What is your favorite thing about your current profession?
Teaching is a wonderful job, and it is always my pleasure to help my students identify their potentials. As my university sends about 20 students to St.Michael’s each year, I am always pleased to see them come back with lots of happy memories.
Was there a person, faculty or staff member at St. Mike’s during your time here who was influential or impactful to you?
Everyone. However, I would like to mention Rick Gamache and Alice Thayer, both of who (and Rick still does) taught me what ‘tolerance’ to diversity means.
How does what you learned at St. Mike’s apply to your post-graduate life and what you are doing now?
Seeing things through various lenses. This helped me survive during my Ph.D. in a larger institution, and my 31 years at the present job.
Is there anything you learned during your St. Mike’s experience, in an academic setting or otherwise, that had a particular impact or influence on you?
Because of the current COVID19 crisis, university teachings are done online in many places including my institution in Japan. Internet did not exist when I was in MATESOL program between 1984-1986, but I remember that a small exchange of words with professors were encouraging. After I left St. Michael’s, I realized that it was not the case in many other universities. After 35 years, I still can go back to the basics, and value small exchanges of words (texts) with my students when teaching them online, and I believe it makes a difference.

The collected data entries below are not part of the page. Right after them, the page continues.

(** [Partial<Comment>]: every key may be absent. *)
Record PartialComment : Type := mkPartial
  { p_id : option string;
    p_text : option string;
    p_user : option User.t;
    p_createdAt : option string;
    p_likes : option (list string);
    p_replies : option (list Comment);
    p_parentComment : option (option string);
    p_pinned : option bool;
    p_edited : option bool;
    p_editedAt : option string }.

(** The forest held in the [comments] state of [CommentList]. *)
Definition Forest : Type := list Comment.

(** A key of the second object of a spread overrides the first one's. *)
Definition override {A : Type} (old : A) (new : option A) : A :=
  match new with
  | Some v => v
  | None => old
  end.

Definition override_opt {A : Type} (old : option A) (new : option A) : option A :=
  match new with
  | Some v => Some v
  | None => old
  end.

(** [{ ...comment, ...updates }] *)
Definition spread (comment : Comment) (updates : PartialComment) : Comment :=
  {| _id := override (_id comment) (p_id updates);
     text := override (text comment) (p_text updates);
     user := override (user comment) (p_user updates);
     createdAt := override (createdAt comment) (p_createdAt updates);
     likes := override (likes comment) (p_likes updates);
     replies := override_opt (replies comment) (p_replies updates);
     parentComment := override_opt (parentComment comment) (p_parentComment updates);
     pinned := override_opt (pinned comment) (p_pinned updates);
     edited := override_opt (edited comment) (p_edited updates);
     editedAt := override_opt (editedAt comment) (p_editedAt updates) |}.

(** [{ ...comment, replies: rs }] *)
Definition with_replies (comment : Comment) (rs : list Comment) : Comment :=
  {| _id := _id comment;
     text := text comment;
     user := user comment;
     createdAt := createdAt comment;
     likes := likes comment;
     replies := Some rs;
     parentComment := parentComment comment;
     pinned := pinned comment;
     edited := edited comment;
     editedAt := editedAt comment |}.

(** [{ ...comment, likes: newLikes }] *)
Definition with_likes (comment : Comment) (newLikes : list string) : Comment :=
  {| _id := _id comment;
     text := text comment;
     user := user comment;
     createdAt := createdAt comment;
     likes := newLikes;
     replies := replies comment;
     parentComment := parentComment comment;
     pinned := pinned comment;
     edited := edited comment;
     editedAt := editedAt comment |}.

(** ** The tree operations of [CommentList] *)

(** The callback of [comments.map] in [updateComment]. *)
Fixpoint updateComment_cb (commentId : string) (updates : PartialComment)
    (comment : Comment) : Comment :=
  if String.eqb (_id comment) commentId then spread comment updates
  else
    match replies comment with
    | Some rs => with_replies comment (map (updateComment_cb commentId updates) rs)
    | None => comment
    end.

Definition updateComment (comments : Forest) (commentId : string)
    (updates : PartialComment) : Forest :=
  map (updateComment_cb commentId updates) comments.

(** The callback of [comments.map] in [updateCommentLikes]. *)
Fixpoint updateCommentLikes_cb (commentId : string) (newLikes : list string)
    (comment : Comment) : Comment :=
  if String.eqb (_id comment) commentId then with_likes comment newLikes
  else
    match replies comment with
    | Some rs => with_replies comment (map (updateCommentLikes_cb commentId newLikes) rs)
    | None => comment
    end.

Definition updateCommentLikes (comments : Forest) (commentId : string)
    (newLikes : list string) : Forest :=
  map (updateCommentLikes_cb commentId newLikes) comments.

(** The callback of [comments.map] in [addReplyToComment]. *)
Fixpoint addReplyToComment_cb (parentId : string) (newComment : Comment)
    (comment : Comment) : Comment :=
  if String.eqb (_id comment) parentId then
    with_replies comment
      (match replies comment with
       | Some rs => rs ++ [newComment]
       | None => [newComment]
       end)
  else
    match replies comment with
    | Some rs => with_replies comment (map (addReplyToComment_cb parentId newComment) rs)
    | None => comment
    end.

Definition addReplyToComment (comments : Forest) (parentId : string)
    (newComment : Comment) : Forest :=
  map (addReplyToComment_cb parentId newComment) comments.

(** The state update of [handleReplySubmit]; [replyingTo : string | null]. *)
Definition handleReplySubmit (replyingTo : option string) (newComment : Comment)
    (prevComments : Forest) : Forest :=
  match replyingTo with
  | Some parentId =>
      if negb (truthy parentId) then prevComments ++ [newComment]
      else addReplyToComment prevComments parentId newComment
  | None => prevComments ++ [newComment]
  end.

(** The state update of [handleDelete], run once the server has answered
    with an ok status:
    [comment._id !== commentId && !comment.replies?.some(r => r._id === commentId)]. *)
Definition handleDelete (prevComments : Forest) (commentId : string) : Forest :=
  filter
    (fun comment =>
       negb (String.eqb (_id comment) commentId)
       && negb (match replies comment with
                | Some rs => existsb (fun reply => String.eqb (_id reply) commentId) rs
                | None => false
                end))
    prevComments.

(** A [for ... of] loop whose body either returns a value or falls through. *)
Section ForOf.
Variables (A R : Type) (body : A -> option R).

Fixpoint for_of (l : list A) : option R :=
  match l with
  | [] => None
  | a :: l' =>
      match body a with
      | Some r => Some r
      | None => for_of l'
      end
  end.
End ForOf.

Arguments for_of {A R} body l.

(** The loop body of [findParentUsername]: [Some r] is [return r], [None]
    falls through to the next iteration.  The recursive call re-enters the
    function, guard included. *)
Fixpoint findParentUsername_body (parentId : option string) (comment : Comment)
    : option string :=
  if strict_eq_opt (_id comment) parentId then Some (User.username (user comment))
  else
    match replies comment with
    | Some rs =>
        let found :=
          if negb (truthy_opt parentId) then None
          else for_of (findParentUsername_body parentId) rs in
        if truthy_opt found then found else None
    | None => None
    end.

Definition findParentUsername (comments : Forest) (parentId : option string)
    : option string :=
  if negb (truthy_opt parentId) then None
  else for_of (findParentUsername_body parentId) comments.

(** ** Vocabulary of the statements *)

(** The children sequence of a node; an absent [replies] has no child. *)
Definition children (c : Comment) : list Comment :=
  match replies c with
  | Some rs => rs
  | None => []
  end.

(** The ids of a forest in depth-first, left-to-right order. *)
Fixpoint ids_node (c : Comment) : list string :=
  _id c :: match replies c with
           | Some rs => flat_map ids_node rs
           | None => []
           end.

Definition ids (F : Forest) : list string := flat_map ids_node F.

(** The node at a position: [i :: p] is position [p] below the [i]-th
    comment of the sequence; the empty position names no node. *)
Fixpoint node_at (F : Forest) (p : list nat) : option Comment :=
  match p with
  | [] => None
  | i :: p' =>
      match nth_error F i with
      | None => None
      | Some c =>
          match p' with
          | [] => Some c
          | _ :: _ => node_at (children c) p'
          end
      end
  end.

(** Position [p] lies strictly below a node whose id is [X]. *)
Definition shadowed (X : string) (F : Forest) (p : list nat) : Prop :=
  exists q r c, p = q ++ r /\ r <> [] /\ node_at F q = Some c /\ _id c = X.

How do you think your life would be different now if you had not gone to Saint Michael’s College?
As I am serving as officers of a several international organizations in language teaching and applied linguistics, I have lots of opportunities to meet colleagues all over the world. In recent years, especially in Asia, I realize that so many of MATESOL graduates are actively involved in the Profession. In other words, St.Michael’s has established international recognition particularly in the field of English Language Teaching, and this is what makes it distinctive.
Do you have any advice for current students?
Take advantage of the culture of St. Michael’s which, I believe, values international, intercultural understandings, and acquire skills and knowledge which you can still appreciate after decades.